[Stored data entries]
┄┄┄┄┄┄

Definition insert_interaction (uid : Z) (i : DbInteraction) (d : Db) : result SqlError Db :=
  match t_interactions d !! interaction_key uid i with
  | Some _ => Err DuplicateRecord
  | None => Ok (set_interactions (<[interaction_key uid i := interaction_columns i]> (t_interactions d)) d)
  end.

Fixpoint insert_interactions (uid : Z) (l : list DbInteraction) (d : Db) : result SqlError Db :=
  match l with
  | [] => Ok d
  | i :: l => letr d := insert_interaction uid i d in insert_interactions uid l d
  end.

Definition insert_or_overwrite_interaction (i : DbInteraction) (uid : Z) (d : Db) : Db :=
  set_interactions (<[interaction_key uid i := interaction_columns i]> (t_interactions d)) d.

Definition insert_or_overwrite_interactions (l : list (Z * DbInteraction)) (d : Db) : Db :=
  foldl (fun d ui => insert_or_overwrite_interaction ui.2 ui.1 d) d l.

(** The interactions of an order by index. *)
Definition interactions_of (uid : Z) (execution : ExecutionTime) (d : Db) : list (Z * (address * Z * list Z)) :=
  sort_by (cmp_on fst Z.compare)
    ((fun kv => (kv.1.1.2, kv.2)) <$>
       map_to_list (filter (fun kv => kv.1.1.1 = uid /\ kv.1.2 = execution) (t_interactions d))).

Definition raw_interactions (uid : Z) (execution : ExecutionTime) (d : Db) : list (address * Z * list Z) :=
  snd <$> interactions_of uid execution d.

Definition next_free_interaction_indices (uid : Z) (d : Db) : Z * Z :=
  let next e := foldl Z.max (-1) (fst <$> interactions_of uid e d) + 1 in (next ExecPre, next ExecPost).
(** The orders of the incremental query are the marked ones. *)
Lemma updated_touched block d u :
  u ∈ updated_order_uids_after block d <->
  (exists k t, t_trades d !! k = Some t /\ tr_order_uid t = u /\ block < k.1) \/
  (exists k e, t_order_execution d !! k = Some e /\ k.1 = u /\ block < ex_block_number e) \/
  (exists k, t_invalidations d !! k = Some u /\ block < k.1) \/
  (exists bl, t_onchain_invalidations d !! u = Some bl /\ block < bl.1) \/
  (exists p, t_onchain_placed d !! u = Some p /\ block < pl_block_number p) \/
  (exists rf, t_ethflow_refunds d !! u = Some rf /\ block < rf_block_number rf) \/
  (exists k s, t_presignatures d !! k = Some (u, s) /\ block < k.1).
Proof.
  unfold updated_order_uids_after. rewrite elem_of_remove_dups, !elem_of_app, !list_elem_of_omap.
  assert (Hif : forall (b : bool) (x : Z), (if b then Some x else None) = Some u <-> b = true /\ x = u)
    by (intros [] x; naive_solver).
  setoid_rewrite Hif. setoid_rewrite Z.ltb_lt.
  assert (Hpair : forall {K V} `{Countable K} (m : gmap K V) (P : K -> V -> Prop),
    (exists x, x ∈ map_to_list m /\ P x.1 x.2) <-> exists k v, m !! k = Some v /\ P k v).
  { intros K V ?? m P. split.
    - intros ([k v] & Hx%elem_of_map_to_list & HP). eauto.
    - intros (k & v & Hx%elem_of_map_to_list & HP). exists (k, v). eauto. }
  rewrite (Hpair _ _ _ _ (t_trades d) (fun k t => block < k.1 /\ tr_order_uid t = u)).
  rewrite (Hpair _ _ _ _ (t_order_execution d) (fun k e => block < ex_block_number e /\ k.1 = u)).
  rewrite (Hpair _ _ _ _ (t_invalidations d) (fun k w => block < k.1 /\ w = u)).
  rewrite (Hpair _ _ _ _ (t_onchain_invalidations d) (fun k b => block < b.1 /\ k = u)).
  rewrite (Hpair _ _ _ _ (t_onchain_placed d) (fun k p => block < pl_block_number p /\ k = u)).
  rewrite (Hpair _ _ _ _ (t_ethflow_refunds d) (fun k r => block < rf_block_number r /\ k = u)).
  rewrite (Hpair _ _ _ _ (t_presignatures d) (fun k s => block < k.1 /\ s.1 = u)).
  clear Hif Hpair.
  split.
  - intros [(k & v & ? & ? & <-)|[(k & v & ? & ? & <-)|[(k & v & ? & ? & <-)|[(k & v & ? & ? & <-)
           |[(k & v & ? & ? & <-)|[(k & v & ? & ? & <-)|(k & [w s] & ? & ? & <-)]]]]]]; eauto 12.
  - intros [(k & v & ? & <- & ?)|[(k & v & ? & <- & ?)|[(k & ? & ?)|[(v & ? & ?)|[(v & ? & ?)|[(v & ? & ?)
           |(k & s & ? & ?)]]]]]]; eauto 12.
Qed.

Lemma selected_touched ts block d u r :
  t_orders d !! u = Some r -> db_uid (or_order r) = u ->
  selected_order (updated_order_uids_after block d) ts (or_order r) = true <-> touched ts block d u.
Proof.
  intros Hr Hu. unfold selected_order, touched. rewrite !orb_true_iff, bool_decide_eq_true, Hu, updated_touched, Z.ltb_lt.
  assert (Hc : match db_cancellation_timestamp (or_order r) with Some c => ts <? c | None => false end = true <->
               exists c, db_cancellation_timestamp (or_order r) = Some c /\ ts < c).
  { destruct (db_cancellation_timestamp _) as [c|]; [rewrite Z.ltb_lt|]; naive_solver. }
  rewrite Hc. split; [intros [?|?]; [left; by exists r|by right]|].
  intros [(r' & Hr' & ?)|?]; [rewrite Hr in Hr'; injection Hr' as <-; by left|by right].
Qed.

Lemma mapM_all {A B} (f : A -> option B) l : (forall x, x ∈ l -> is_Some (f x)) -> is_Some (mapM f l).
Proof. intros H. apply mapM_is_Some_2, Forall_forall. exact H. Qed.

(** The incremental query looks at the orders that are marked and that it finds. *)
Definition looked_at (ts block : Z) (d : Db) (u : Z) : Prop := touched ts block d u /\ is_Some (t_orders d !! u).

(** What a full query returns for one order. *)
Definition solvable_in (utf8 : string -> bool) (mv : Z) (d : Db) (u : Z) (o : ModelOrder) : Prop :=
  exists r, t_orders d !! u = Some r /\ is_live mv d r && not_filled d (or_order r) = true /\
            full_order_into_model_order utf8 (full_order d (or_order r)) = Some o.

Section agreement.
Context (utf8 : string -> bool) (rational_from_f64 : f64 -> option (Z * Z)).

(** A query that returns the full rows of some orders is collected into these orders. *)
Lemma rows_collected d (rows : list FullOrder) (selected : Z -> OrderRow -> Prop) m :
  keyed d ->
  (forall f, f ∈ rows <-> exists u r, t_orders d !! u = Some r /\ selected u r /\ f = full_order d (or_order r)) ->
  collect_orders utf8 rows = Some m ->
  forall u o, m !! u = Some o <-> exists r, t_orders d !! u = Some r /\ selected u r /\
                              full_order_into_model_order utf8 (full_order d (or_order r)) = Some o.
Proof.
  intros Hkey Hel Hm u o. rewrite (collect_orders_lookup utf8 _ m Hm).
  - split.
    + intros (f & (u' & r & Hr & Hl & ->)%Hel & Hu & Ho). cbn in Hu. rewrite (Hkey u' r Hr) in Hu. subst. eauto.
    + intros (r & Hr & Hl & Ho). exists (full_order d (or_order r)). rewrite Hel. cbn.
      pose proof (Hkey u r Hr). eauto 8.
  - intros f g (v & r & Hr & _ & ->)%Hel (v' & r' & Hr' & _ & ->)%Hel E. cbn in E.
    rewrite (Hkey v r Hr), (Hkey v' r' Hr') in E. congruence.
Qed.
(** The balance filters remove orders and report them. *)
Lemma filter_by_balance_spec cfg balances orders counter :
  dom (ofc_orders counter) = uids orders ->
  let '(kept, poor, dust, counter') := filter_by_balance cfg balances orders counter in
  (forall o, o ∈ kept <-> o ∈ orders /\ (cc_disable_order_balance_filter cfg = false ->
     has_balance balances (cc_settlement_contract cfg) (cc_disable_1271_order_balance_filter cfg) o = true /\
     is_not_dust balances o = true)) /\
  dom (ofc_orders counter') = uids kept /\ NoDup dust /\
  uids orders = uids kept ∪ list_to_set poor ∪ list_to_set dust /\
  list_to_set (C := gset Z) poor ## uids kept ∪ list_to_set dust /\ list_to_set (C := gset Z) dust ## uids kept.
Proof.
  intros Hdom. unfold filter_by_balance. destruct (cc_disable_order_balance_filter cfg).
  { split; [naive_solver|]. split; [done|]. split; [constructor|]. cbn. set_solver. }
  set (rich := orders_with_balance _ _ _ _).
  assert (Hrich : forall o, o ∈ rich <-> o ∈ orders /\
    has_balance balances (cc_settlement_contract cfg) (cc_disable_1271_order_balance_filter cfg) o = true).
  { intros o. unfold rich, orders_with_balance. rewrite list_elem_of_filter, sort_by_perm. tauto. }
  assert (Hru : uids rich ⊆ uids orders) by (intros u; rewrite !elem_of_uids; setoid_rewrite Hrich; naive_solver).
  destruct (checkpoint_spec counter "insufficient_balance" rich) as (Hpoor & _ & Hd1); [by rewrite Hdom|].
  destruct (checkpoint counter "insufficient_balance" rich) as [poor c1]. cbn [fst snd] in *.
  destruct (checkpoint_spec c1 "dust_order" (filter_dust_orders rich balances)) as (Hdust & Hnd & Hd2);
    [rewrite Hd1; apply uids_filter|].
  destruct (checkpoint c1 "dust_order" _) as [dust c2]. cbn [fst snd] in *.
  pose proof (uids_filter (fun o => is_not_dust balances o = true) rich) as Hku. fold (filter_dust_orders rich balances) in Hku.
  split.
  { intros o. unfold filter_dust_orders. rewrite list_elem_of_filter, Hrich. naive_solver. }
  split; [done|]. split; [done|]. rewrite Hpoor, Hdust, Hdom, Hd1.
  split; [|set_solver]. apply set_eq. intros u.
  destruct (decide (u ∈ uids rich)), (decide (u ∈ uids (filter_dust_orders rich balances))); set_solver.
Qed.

┄┄┄┄┄┄

**WHAT IS BEING ASKED:**
Every line above carrying the word "option" needs to be shown.

**YOUR SOLUTION:**
Lemma mapM_all {A B} (f : A -> option B) l : (forall x, x ∈ l -> is_Some (f x)) -> is_Some (mapM f l).
Context (utf8 : string -> bool) (rational_from_f64 : f64 -> option (Z * Z)).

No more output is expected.